Kimberly Collins ’22 on Campus Hill
Kimberly Collins ’22 is the only person in sight this sunny December day on College Hill.Photo: David DelPoio
Student Life

Eerie Silence
College Hill meets COVID.

By Sarah Levy ’12 / January–March 2021
January 11th, 2021
Peder Schaefer ’22.5 Brown University
Warm socks and lots of baking now characterize off-campus life for Peder Schaefer ’22.5 PHOTO: DAVID DELPOIO


BAM intern Peder Schaefer ’22.5 and his two off-campus housemates have been relying on new rituals like cooking meals—a lot of curry, rice and beans, and pasta—and sitting down for dinners together. “My friend has gotten into cooking pies which is pretty fun. Brown was giving out pumpkins around Halloween and we’ve made a few pumpkin pies from that.” When temperatures were warmer, Schaefer and his housemates also hosted small outdoor gatherings with 4 or 5 friends. “We drank out of straws so nobody had to take their masks down,” he recalls.

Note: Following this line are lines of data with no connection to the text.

Definition apply_user_update (data : obj) (u : User) : User :=
  {| user_id := upd_str "id" data (user_id u);
     user_name := upd_str "name" data (user_name u);
     user_email := upd_str "email" data (user_email u);
     user_password := upd_str "password" data (user_password u);
     user_permissions := upd_set "permissions" data (user_permissions u);
     user_resetToken := upd_opt_str "resetToken" data (user_resetToken u);
     user_resetTokenExpiry := upd_opt_num "resetTokenExpiry" data (user_resetTokenExpiry u) |}.

Definition apply_cartItem_update (data : obj) (c : CartItem) : CartItem :=
  {| ci_id := upd_str "id" data (ci_id c);
     ci_quantity := upd_num "quantity" data (ci_quantity c);
     ci_item := ci_item c;
     ci_user := ci_user c |}.

Definition item_of_data (id : ID) (data : obj) : Item :=
  {| item_id := id;
     item_title := str_field "title" data;
     item_description := str_field "description" data;
     item_image := str_field "image" data;
     item_largeImage := str_field "largeImage" data;
     item_price := num_field "price" data;
     item_user := connect_field "user" data |}.

Definition user_of_data (id : ID) (data : obj) : User :=
  {| user_id := id;
     user_name := str_field "name" data;
     user_email := str_field "email" data;
     user_password := str_field "password" data;
     user_permissions := set_field "permissions" data;
     user_resetToken := None;
     user_resetTokenExpiry := None |}.

(** Modelled from the spec: the datamodel (not among the sources) gives a
    cart item's quantity its default; the spec's add-to-cart creates the row
    "with quantity 1". *)
Definition default_quantity : Z := 1.

Definition cartItem_of_data (id : ID) (data : obj) : CartItem :=
  {| ci_id := id;
     ci_quantity := match data !! "quantity" with
                    | Some (VNum n) => n
                    | _ => default_quantity
                    end;
     ci_item := connect_field "item" data;
     ci_user := connect_field "user" data |}.

Definition orderItem_of_data (id : ID) (data : obj) : OrderItem :=
  {| oi_id := id;
     oi_title := str_field "title" data;
     oi_description := str_field "description" data;
     oi_image := str_field "image" data;
     oi_largeImage := str_field "largeImage" data;
     oi_price := num_field "price" data;
     oi_quantity := num_field "quantity" data;
     oi_user := connect_field "user" data |}.

(** The nested create assigns the identifiers after the order's own. *)
Fixpoint orderItems_of_data (n : N) (l : list obj) : list OrderItem :=
  match l with
  | [] => []
  | d :: r => orderItem_of_data (mkid n) d :: orderItems_of_data (N.succ n) r
  end.

Definition order_of_data (n : N) (d : OrderCreate) : Order :=
  {| order_id := mkid n;
     order_total := oc_total d;
     order_charge := oc_charge d;
     order_items := orderItems_of_data (N.succ n) (oc_items d);
     order_user := oc_user d |}.

Definition set_items (s : store) (l : list Item) : store :=
  mkStore l (users s) (cartItems s) (orders s) (next_id s).
Definition set_users (s : store) (l : list User) : store :=
  mkStore (items s) l (cartItems s) (orders s) (next_id s).
Definition set_cartItems (s : store) (l : list CartItem) : store :=
  mkStore (items s) (users s) l (orders s) (next_id s).
Definition set_orders (s : store) (l : list Order) : store :=
  mkStore (items s) (users s) (cartItems s) l (next_id s).
Definition bump (k : N) (s : store) : store :=
  mkStore (items s) (users s) (cartItems s) (orders s) (next_id s + k)%N.

(** Update every node the predicate selects (a unique [where] selects at
    most one). *)
Definition update_where {A} (p : A → bool) (f : A → A) (l : list A) : list A :=
  (λ x, if p x then f x else x) <$> l.

Definition remove_where {A} (p : A → bool) (l : list A) : list A :=
  List.filter (λ x, negb (p x)) l.

(** ** Collaborators and effects *)

(** What a resolver can throw.  [JsError msg] is [throw new Error(msg)] in
    the resolver itself; [TypeError] is a property read on [null]; the first
    three are the signals of the guard helpers of [../utils]. *)
Inductive error : Type :=
| NotAuthenticated
| OwnershipDenied
| PermissionDenied
| JsError (msg : string)
| TypeError
| PaymentFailed (reason : string)
| PersistenceError (reason : string).

Global Instance error_eq_dec : EqDecision error.
Proof. solve_decision. Defined.

Definition PasswordMismatch : error := JsError "Passwords do not match".
Definition InvalidOrExpiredToken : error :=
  JsError "This token is either invalid or expired".

Definition is_guard_failure (e : error) : bool :=
  match e with
  | NotAuthenticated | OwnershipDenied | PermissionDenied => true
  | _ => false
  end.

Record ChargeReq := mkChargeReq {
  cr_amount : Z;
  cr_currency : string;
  cr_source : string
}.

Record Charge := mkCharge {
  charge_id : string;
  charge_amount : Z
}.

Record Mail := mkMail {
  mail_from : string;
  mail_to : string;
  mail_subject : string;
  mail_html : string
}.

Global Instance ChargeReq_eq_dec : EqDecision ChargeReq.
Proof. solve_decision. Defined.

(** The mutations of the Prisma binding, as they are requested. *)
Inductive dbwrite : Type :=
| WCreateItem (data : obj)
| WUpdateItem (data : obj) (where_id : ID)
| WDeleteItem (where_id : ID)
| WCreateUser (data : obj)
| WUpdateUser (where_ : UserWhere) (data : obj)
| WUpdateCartItem (where_id : ID) (data : obj)
| WCreateCartItem (data : obj)
| WDeleteCartItem (where_id : ID)
| WCreateOrder (data : OrderCreate)
| WDeleteManyCartItems (id_in : list ID).

(** One constructor per awaited (or response) call of the source. *)
Inductive eff : Type → Type :=
| QItem (id : ID) : eff (option Item)
| QUser (w : UserWhere) : eff (option User)
| QUserCart (id : ID) : eff (option (User * list CartEntry))
| QUsers (resetToken : string) (resetTokenExpiry_gte : Z) : eff (list User)
| QCartItems (user item : ID) : eff (list CartItem)
| QCartItem (id : ID) : eff (option CartItem)
| MCreateItem (data : obj) : eff Item
| MUpdateItem (data : obj) (where_id : ID) : eff Item
| MDeleteItem (where_id : ID) : eff Item
| MCreateUser (data : obj) : eff User
| MUpdateUser (where_ : UserWhere) (data : obj) : eff User
| MUpdateCartItem (where_id : ID) (data : obj) : eff CartItem
| MCreateCartItem (data : obj) : eff CartItem
| MDeleteCartItem (where_id : ID) : eff CartItem
| MCreateOrder (data : OrderCreate) : eff Order
| MDeleteManyCartItems (id_in : list ID) : eff Z
| StripeCharge (req : ChargeReq) : eff Charge
| BcryptHash (password : string) : eff string
| BcryptCompare (password hash : string) : eff bool
| JwtSign (userId : option ID) : eff string
| ToLowerCase (s : string) : eff string
| SetCookie (token : string) : eff unit
| ClearCookie : eff unit
| RandomHex (bytes : nat) : eff string
| DateNow : eff Z
| SendMail (m : Mail) : eff unit.
(** * Cloudflare dynamic-DNS updater: a model of [server.js]

    The development embeds the poll / detect / upsert loop of [server.js]
    together with its JSON audit log, and states the properties of the
    written specification over that embedding.

    Everything outside the program is explicit:
    - the two globals [currentIPv4] / [currentIPv6] are the [AddressState]
      of the world;
    - the log directory and [log/latest.json] are two fields of the world;
      the program is first embedded over a file system whose calls go
      through, and the audit log and the configuration check a second time
      ([Fallible]) over one whose calls can throw;
    - the clock, the address-echo service and the DNS provider are oracles
      ([Outside]); the n-th reading of the clock and the reply to the n-th
      HTTP request are whatever the oracle says;
    - every HTTP request is recorded, in order, with the [AddressState] the
      program held when the request was issued;
    - Node's call stack is finite: a call of [appendToLogFile] made when the
      stack budget is used up throws a [RangeError]. *)

From Stdlib Require Import List String Ascii ZArith Bool Lia Arith.
From Stdlib Require Import DecimalString DecimalPos.
Import ListNotations.

Set Warnings "-register-all".
Local Open Scope string_scope.
Local Open Scope list_scope.

(* ================================================================== *)
(** ** JSON values and the fragment of JavaScript the program uses     *)
(* ================================================================== *)

(** Numbers are integers: those are the only numbers the program itself
    writes (ttl, IP version, attempt counts). *)
Inductive json : Type :=
| JNull
| JBool (b : bool)
| JNum (n : Z)
| JStr (s : string)
| JArr (items : list json)
| JObj (fields : list (string * json)).

(** A JavaScript value that came out of JSON, or [undefined] ([None]). *)
Definition jsval := option json.

Definition obj := list (string * json).

(** [o[k]] on a plain object. *)
Fixpoint field (k : string) (o : obj) : jsval :=
  match o with
  | [] => None
  | (k', v) :: rest => if String.eqb k' k then Some v else field k rest
  end.

(** [o[k] = v]: an existing key keeps its position, a new key goes last. *)
Fixpoint set_field (k : string) (v : json) (o : obj) : obj :=
  match o with
  | [] => [(k, v)]
  | (k', v') :: rest =>
      if String.eqb k' k then (k', v) :: rest else (k', v') :: set_field k v rest
  end.

(** [{ ...base, ...more }] *)
Definition spread (base more : obj) : obj :=
  fold_left (fun o kv => set_field (fst kv) (snd kv) o) more base.

(** A property whose value may be [undefined] is dropped by [JSON.stringify]
    (and by axios when it serialises query parameters). *)
Definition opt_prop (k : string) (v : option string) : obj :=
  match v with
  | Some s => [(k, JStr s)]
  | None => []
  end.

(** JavaScript truthiness. *)
Definition truthy (v : jsval) : bool :=
  match v with
  | None => false
  | Some JNull => false
  | Some (JBool b) => b
  | Some (JNum n) => negb (Z.eqb n 0)
  | Some (JStr s) => negb (String.eqb s EmptyString)
  | Some (JArr _) => true
  | Some (JObj _) => true
  end.

(** Truthiness of a value that is a string or [null]/[undefined]. *)
Definition truthy_str (v : option string) : bool :=
  match v with
  | Some s => negb (String.eqb s EmptyString)
  | None => false
  end.

(** [a !== b] on values that are strings or [null]. *)
Definition strict_neq (a b : option string) : bool :=
  match a, b with
  | Some x, Some y => negb (String.eqb x y)
  | None, None => false
  | _, _ => true
  end.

These small doses of normalcy have been helpful in breaking up the monotony of Zoom and hours of screen time, he says. “Honestly, when you don’t have the cathartic releases of parties on the weekend it does start to feel like one big blur.” Election night was particularly disorienting for Schaefer, who had been working hard on politics. “Frankly, at a time when people need each other, it can be frustrating to not have more people around.”

Despite the solitary nature of this semester, Schaefer is trying to prioritize his connections through walks and socially distant picnic lunches. “The wonderful part of going to college at a place like Brown is you can meet people from literally anywhere. There’s still a desire to maintain that.”

Owen Fahey ’23 had his freshman year cut short last March due to COVID. “It was awful being sent home just as I was finally making more friends and getting comfortable on campus.” The public health concentrator returned in mid-September, forming a pod with a few fellow sophomores. “We only really hang out with each other.”

New romantic relationships on College Hill are also few and far between. While a few hookups were happening at the start of the semester (only after both parties had procured negative COVID tests), Fahey says students became increasingly wary as cases rose nationwide. In the absence of parties and in-person classes, students are using dating apps as meeting grounds and setting up virtual FaceTime dates rather than meeting in person.

Students were proud of how seriously their peers have been taking pandemic restrictions (other Rhode Island colleges saw serious fall spikes in cases). Still, as a nostalgic alum, it’s difficult to imagine College Hill temporarily closed for business. Luckily, one tradition remains: Chicken Finger Friday at the V-Dub—my favorite way to welcome the weekend at Brown—is still on. To go only, of course.

Friday night at Brown when I was an undergrad usually included a host of plans: an a cappella concert under Wayland Arch, dinner with friends on Thayer Street, and a classmate’s birthday party on Wriston Quad. But those traditions are on hold right now.

Pandemic weekends are still taking some getting used to, says Kimberly Collins ’22, a public policy and Africana studies concentrator from New York. “People are largely tapped out and keeping to themselves. My friend group will sometimes hop on Zoom, grab dinner, or watch a movie.” Dinner comes prepackaged from the dining halls, available for pickup in environmentally friendly, reusable bags.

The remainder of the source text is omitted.